[What the task asks]
Reproduce exactly the lines below from the one containing "Definition sop A := (M store perror A)." through the one containing "Definition store_plugin : Backend", including both, and nothing else.

******************************

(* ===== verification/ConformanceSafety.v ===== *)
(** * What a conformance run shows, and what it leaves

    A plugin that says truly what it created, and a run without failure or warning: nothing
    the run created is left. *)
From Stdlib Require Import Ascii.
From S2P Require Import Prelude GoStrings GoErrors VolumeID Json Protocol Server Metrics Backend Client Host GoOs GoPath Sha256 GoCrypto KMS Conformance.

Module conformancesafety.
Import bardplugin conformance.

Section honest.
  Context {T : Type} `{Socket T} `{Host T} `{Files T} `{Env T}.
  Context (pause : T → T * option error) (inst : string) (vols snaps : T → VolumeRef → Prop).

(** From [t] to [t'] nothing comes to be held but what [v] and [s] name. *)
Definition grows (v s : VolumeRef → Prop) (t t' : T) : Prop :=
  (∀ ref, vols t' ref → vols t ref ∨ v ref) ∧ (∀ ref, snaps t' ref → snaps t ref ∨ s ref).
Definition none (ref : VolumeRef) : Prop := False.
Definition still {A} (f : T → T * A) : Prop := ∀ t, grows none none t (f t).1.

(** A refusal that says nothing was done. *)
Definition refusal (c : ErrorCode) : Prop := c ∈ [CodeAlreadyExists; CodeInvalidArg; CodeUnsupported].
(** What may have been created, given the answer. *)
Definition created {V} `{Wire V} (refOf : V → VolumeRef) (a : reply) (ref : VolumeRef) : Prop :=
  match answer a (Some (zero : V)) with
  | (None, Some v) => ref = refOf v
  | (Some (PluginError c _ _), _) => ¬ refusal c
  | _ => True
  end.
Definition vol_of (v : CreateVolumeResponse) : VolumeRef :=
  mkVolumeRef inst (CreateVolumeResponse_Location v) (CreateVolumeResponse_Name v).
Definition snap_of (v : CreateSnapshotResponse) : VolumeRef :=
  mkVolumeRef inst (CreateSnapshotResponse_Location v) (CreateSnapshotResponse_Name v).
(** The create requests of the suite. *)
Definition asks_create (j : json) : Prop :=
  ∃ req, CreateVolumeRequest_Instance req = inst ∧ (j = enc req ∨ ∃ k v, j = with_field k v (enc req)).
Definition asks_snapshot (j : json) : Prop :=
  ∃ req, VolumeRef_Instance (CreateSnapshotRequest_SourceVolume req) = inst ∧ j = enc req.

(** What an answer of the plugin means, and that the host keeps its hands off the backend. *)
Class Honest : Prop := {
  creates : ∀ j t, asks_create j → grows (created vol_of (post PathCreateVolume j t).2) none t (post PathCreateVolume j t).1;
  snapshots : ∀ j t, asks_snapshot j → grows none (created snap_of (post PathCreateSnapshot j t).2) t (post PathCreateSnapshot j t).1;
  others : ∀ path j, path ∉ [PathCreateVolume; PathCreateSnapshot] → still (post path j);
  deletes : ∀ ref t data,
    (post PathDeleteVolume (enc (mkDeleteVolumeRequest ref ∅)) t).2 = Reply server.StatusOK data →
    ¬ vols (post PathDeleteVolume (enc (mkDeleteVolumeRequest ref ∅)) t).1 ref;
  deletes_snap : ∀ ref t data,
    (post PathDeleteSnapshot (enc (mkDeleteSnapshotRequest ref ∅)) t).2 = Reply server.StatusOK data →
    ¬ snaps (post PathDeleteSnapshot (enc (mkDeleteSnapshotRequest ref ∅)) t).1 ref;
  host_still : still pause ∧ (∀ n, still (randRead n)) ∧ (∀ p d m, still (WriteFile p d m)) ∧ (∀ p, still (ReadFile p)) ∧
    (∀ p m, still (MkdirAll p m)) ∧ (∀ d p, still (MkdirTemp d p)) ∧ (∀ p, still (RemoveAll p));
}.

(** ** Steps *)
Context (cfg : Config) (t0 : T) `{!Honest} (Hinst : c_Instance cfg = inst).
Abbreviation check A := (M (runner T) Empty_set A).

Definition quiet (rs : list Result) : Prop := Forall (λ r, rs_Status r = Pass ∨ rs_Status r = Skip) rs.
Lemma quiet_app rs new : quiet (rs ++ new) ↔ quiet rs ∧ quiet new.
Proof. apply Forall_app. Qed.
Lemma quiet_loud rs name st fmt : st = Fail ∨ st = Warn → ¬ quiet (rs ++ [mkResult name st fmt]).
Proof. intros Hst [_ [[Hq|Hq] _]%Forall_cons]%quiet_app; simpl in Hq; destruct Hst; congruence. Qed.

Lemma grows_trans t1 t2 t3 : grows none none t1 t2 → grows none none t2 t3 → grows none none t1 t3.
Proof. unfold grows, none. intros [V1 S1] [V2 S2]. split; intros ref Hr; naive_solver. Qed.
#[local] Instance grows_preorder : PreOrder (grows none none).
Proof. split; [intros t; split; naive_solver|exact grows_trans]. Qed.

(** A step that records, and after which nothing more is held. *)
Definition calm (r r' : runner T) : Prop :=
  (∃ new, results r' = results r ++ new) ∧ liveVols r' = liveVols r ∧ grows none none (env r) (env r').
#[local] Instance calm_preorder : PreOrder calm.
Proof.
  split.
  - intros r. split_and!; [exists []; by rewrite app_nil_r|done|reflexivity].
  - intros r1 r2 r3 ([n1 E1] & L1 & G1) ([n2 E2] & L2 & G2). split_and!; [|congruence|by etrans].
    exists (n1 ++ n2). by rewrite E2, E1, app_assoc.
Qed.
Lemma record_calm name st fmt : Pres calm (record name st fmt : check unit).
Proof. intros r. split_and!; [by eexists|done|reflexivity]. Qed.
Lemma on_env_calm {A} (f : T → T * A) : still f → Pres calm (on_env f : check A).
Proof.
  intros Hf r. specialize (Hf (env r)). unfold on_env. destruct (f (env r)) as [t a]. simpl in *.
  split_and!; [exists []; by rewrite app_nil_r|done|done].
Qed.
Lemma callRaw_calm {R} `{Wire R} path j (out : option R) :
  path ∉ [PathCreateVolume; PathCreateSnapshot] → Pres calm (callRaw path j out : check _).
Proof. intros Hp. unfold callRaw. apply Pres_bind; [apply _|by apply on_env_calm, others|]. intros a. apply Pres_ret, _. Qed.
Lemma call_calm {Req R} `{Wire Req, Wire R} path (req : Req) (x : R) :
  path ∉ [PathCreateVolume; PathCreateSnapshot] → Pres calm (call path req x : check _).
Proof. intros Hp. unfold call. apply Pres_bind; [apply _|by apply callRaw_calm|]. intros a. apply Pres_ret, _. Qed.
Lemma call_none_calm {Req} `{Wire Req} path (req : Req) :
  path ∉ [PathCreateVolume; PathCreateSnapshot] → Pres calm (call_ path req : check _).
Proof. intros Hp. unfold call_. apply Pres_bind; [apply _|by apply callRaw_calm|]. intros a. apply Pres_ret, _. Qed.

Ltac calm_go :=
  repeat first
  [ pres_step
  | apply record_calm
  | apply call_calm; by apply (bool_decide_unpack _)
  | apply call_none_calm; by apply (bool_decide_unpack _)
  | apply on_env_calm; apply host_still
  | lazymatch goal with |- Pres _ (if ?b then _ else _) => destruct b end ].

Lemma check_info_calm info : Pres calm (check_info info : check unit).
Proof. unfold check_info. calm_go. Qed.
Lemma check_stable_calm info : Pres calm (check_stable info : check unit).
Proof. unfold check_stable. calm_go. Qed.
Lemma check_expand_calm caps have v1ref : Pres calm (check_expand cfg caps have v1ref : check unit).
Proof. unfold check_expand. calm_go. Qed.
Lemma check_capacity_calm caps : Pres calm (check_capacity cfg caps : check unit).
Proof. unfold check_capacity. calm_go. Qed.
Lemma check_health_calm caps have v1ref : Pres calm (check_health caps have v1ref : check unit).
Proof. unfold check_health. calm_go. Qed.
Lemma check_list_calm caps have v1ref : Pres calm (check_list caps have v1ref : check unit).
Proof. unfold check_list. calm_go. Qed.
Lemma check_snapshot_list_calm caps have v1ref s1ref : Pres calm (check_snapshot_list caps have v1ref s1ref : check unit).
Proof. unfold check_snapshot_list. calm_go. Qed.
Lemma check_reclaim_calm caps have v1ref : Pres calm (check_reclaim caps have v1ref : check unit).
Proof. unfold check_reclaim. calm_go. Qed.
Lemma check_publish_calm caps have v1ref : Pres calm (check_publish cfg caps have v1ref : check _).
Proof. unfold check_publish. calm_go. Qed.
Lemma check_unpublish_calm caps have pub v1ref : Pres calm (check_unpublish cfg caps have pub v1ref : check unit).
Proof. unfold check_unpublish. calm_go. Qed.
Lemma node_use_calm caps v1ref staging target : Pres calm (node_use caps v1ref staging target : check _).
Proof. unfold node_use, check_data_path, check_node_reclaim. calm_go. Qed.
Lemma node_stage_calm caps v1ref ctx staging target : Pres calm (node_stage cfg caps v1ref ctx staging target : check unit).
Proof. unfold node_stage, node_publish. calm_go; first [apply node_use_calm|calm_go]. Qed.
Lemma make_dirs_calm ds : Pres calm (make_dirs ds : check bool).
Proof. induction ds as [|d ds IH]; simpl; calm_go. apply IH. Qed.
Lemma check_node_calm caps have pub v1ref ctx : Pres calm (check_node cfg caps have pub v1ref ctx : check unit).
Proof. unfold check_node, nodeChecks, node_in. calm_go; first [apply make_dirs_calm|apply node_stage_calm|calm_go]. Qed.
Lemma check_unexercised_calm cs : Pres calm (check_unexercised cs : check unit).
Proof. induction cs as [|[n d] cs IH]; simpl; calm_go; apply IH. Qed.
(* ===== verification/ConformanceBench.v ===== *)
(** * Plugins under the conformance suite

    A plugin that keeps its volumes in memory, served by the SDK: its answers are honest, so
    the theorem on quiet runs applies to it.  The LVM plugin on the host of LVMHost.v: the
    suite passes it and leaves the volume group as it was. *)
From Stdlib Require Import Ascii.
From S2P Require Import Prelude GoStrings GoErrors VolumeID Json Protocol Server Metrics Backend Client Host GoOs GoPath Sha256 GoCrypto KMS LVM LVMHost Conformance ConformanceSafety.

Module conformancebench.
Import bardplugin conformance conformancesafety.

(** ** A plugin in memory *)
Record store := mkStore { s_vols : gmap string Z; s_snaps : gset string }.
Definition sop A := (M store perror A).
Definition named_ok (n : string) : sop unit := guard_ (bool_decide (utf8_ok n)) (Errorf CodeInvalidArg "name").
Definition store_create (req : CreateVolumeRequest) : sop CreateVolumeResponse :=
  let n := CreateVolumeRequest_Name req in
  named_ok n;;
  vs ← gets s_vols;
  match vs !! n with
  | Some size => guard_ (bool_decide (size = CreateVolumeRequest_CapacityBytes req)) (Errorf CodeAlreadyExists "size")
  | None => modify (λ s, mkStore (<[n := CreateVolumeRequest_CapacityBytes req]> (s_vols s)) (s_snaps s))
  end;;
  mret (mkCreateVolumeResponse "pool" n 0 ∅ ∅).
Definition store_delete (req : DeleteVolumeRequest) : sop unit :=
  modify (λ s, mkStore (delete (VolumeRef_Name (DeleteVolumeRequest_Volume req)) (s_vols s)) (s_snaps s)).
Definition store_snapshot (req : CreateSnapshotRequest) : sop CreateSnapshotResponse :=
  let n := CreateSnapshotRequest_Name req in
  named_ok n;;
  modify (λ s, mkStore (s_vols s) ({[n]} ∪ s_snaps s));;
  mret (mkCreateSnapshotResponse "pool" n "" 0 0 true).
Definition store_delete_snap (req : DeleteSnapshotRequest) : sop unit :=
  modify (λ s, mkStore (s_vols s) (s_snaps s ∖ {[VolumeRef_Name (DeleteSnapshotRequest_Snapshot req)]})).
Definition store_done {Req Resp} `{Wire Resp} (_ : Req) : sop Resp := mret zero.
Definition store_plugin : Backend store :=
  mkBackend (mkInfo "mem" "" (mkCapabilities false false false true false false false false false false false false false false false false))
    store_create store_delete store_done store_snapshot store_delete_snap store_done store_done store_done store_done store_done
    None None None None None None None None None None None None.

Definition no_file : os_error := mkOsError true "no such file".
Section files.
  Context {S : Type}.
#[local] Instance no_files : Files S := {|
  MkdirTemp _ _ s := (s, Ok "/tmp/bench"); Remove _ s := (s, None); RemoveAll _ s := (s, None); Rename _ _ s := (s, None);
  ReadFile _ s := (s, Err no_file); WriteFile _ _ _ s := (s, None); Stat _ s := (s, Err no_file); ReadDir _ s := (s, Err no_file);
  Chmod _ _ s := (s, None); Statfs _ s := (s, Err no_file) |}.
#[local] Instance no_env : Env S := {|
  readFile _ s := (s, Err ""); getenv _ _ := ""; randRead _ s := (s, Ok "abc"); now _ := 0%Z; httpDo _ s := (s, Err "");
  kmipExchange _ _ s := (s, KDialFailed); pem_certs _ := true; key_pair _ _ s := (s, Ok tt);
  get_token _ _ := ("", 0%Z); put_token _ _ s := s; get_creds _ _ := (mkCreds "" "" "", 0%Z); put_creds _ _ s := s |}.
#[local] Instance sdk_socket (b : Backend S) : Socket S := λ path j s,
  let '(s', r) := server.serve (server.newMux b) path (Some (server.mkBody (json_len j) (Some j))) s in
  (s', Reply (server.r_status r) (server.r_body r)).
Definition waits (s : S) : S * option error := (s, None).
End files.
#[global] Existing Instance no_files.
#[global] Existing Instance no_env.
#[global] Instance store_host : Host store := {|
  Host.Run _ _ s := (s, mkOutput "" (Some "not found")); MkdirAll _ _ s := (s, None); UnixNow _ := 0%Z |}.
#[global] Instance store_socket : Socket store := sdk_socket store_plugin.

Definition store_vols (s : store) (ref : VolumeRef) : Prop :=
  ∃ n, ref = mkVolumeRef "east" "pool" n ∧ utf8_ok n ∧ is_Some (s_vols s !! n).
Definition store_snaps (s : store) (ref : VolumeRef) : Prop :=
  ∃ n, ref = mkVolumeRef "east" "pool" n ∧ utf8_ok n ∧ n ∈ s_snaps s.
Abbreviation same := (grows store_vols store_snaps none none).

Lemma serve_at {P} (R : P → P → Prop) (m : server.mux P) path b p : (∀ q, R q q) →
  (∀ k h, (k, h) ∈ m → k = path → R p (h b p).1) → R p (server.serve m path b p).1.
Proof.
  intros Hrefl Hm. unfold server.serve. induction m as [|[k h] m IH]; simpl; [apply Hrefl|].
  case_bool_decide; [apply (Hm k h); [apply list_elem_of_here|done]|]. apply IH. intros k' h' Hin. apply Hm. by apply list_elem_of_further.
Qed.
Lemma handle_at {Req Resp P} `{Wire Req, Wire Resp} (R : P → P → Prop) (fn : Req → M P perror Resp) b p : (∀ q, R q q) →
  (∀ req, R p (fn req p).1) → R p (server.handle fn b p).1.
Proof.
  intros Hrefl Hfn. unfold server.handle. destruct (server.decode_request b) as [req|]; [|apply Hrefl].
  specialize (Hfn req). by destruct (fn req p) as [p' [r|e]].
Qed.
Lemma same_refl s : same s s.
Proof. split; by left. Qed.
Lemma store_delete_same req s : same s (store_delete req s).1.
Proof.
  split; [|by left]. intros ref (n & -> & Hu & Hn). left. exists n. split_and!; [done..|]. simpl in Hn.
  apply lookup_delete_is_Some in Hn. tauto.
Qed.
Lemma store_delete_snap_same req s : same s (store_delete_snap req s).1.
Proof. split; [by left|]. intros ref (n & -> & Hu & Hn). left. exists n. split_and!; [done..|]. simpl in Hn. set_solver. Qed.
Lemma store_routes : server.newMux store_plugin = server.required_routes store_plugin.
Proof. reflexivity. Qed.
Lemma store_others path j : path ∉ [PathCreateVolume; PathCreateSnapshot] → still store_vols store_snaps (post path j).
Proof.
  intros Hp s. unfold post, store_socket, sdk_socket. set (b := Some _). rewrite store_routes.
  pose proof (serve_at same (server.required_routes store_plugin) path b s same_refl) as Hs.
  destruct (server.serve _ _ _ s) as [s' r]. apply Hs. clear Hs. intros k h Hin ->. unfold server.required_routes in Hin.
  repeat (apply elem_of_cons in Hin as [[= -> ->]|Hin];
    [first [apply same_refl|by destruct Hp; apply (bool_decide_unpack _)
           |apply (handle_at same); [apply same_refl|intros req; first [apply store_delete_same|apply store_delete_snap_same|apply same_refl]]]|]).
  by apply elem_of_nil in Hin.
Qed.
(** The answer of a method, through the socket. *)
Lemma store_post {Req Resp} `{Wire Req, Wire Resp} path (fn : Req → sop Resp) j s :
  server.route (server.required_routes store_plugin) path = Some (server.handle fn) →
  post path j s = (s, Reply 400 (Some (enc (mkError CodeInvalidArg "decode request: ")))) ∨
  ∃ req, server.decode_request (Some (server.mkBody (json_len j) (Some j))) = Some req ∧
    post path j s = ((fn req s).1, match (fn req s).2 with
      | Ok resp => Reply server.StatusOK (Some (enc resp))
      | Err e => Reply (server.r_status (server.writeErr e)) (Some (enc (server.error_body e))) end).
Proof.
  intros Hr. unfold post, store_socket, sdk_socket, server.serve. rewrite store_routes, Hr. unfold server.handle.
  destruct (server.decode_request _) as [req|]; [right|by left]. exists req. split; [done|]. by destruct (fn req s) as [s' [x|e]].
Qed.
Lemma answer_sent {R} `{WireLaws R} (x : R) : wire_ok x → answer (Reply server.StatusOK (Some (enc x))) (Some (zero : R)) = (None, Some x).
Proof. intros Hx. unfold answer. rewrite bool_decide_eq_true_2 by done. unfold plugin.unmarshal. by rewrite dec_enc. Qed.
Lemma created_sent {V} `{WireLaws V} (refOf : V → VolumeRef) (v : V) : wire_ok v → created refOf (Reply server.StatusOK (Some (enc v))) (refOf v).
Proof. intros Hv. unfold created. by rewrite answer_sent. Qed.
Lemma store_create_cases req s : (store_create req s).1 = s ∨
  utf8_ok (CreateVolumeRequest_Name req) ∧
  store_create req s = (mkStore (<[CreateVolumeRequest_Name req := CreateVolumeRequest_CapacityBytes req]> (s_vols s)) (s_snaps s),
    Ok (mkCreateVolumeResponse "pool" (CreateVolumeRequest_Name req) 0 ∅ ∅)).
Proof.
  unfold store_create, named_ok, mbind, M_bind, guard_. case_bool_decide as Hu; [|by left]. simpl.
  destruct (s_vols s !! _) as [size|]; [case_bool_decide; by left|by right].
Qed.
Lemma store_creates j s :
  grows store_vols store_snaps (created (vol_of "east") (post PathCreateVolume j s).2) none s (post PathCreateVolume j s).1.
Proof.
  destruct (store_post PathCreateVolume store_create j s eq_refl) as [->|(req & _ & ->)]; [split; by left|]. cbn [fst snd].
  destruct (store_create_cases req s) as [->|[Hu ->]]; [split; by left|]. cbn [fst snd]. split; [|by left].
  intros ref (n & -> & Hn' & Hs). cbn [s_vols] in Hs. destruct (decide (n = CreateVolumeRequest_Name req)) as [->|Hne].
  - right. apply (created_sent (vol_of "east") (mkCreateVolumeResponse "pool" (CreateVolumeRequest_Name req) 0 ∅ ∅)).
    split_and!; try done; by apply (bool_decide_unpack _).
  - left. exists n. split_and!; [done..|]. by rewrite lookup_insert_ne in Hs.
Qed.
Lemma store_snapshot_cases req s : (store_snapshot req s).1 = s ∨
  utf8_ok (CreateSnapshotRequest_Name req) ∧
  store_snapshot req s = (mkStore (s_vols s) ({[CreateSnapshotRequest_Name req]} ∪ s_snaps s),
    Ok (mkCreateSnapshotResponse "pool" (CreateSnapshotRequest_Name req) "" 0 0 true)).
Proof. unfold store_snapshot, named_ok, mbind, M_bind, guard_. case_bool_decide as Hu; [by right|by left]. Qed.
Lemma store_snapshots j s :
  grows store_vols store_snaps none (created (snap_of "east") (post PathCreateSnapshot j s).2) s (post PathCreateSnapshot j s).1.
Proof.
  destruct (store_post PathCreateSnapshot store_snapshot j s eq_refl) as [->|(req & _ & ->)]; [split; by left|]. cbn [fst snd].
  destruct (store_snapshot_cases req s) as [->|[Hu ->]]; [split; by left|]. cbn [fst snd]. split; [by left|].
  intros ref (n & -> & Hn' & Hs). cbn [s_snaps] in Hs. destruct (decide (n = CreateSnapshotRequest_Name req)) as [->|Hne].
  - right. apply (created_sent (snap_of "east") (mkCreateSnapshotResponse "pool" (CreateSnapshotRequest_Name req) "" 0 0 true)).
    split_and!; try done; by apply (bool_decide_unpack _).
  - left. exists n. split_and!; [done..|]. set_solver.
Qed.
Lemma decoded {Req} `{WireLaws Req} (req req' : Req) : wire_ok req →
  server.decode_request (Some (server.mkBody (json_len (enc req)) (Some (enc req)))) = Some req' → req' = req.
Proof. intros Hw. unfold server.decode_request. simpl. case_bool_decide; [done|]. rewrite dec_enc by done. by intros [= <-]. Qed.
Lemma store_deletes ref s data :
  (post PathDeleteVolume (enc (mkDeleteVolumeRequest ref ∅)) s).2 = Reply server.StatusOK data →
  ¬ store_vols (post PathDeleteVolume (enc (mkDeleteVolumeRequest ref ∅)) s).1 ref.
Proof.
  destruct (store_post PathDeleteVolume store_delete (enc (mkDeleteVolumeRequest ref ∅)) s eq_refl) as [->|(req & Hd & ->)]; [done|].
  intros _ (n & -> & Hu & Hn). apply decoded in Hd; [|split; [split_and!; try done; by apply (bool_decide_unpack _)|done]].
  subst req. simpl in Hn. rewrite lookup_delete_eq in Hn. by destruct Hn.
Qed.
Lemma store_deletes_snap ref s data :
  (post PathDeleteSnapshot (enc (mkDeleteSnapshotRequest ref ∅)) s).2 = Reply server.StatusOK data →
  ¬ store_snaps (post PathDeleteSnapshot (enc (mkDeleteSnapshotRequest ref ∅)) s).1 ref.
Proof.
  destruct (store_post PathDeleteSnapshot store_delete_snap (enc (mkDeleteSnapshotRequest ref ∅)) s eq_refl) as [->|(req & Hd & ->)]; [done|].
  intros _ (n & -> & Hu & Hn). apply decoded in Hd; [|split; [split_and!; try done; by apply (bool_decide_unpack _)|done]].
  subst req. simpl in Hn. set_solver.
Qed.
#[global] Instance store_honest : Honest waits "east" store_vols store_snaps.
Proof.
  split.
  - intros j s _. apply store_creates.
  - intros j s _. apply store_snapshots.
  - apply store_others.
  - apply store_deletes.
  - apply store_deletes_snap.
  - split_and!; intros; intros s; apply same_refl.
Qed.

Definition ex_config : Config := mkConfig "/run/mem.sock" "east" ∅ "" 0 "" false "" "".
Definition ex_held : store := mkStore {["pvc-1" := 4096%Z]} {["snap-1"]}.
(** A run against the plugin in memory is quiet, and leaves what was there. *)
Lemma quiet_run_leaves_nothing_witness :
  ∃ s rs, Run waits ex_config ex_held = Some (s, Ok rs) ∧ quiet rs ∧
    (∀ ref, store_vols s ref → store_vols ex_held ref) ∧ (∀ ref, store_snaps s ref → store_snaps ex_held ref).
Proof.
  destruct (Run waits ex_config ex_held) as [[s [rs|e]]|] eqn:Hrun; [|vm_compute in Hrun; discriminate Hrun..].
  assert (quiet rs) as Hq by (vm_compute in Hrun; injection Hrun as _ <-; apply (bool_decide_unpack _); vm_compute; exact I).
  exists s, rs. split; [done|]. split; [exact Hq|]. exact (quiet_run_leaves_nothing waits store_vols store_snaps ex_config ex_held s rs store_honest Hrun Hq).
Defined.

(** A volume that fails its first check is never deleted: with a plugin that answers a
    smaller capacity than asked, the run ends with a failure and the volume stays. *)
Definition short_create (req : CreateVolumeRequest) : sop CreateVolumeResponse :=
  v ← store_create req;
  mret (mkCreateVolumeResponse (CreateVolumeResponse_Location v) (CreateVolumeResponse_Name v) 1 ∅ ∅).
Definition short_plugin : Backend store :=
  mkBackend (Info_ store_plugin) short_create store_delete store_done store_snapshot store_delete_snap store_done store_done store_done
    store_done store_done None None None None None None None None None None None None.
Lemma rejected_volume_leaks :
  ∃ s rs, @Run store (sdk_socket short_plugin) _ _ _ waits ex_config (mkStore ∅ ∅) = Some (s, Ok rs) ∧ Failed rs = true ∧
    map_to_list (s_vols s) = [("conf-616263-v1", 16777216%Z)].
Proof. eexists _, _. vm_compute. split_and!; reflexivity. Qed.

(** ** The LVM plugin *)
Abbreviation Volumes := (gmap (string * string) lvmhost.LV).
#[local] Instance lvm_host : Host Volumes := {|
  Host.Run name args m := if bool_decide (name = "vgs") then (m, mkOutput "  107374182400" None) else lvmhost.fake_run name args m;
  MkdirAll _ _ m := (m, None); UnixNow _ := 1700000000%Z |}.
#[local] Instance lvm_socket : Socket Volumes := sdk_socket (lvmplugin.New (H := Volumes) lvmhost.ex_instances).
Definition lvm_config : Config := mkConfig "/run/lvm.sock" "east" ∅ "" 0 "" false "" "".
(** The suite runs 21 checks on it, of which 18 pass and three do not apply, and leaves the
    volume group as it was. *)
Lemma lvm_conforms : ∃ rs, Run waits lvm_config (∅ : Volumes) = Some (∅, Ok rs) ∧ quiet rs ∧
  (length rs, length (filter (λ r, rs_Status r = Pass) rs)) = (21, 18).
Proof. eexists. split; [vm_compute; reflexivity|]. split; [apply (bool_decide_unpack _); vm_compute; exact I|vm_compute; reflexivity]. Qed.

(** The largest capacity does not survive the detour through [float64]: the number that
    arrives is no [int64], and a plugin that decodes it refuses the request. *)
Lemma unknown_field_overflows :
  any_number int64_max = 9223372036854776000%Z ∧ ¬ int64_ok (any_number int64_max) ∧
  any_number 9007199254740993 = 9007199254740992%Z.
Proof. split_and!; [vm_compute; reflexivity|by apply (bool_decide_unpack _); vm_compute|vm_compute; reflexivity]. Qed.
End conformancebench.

******************************

[Task solution]
Definition sop A := (M store perror A).
Definition named_ok (n : string) : sop unit := guard_ (bool_decide (utf8_ok n)) (Errorf CodeInvalidArg "name").
Definition store_create (req : CreateVolumeRequest) : sop CreateVolumeResponse :=
  let n := CreateVolumeRequest_Name req in
  named_ok n;;
  vs ← gets s_vols;
  match vs !! n with
  | Some size => guard_ (bool_decide (size = CreateVolumeRequest_CapacityBytes req)) (Errorf CodeAlreadyExists "size")
  | None => modify (λ s, mkStore (<[n := CreateVolumeRequest_CapacityBytes req]> (s_vols s)) (s_snaps s))
  end;;
  mret (mkCreateVolumeResponse "pool" n 0 ∅ ∅).
Definition store_delete (req : DeleteVolumeRequest) : sop unit :=
  modify (λ s, mkStore (delete (VolumeRef_Name (DeleteVolumeRequest_Volume req)) (s_vols s)) (s_snaps s)).
Definition store_snapshot (req : CreateSnapshotRequest) : sop CreateSnapshotResponse :=
  let n := CreateSnapshotRequest_Name req in
  named_ok n;;
  modify (λ s, mkStore (s_vols s) ({[n]} ∪ s_snaps s));;
  mret (mkCreateSnapshotResponse "pool" n "" 0 0 true).
Definition store_delete_snap (req : DeleteSnapshotRequest) : sop unit :=
  modify (λ s, mkStore (s_vols s) (s_snaps s ∖ {[VolumeRef_Name (DeleteSnapshotRequest_Snapshot req)]})).
Definition store_done {Req Resp} `{Wire Resp} (_ : Req) : sop Resp := mret zero.
Definition store_plugin : Backend store :=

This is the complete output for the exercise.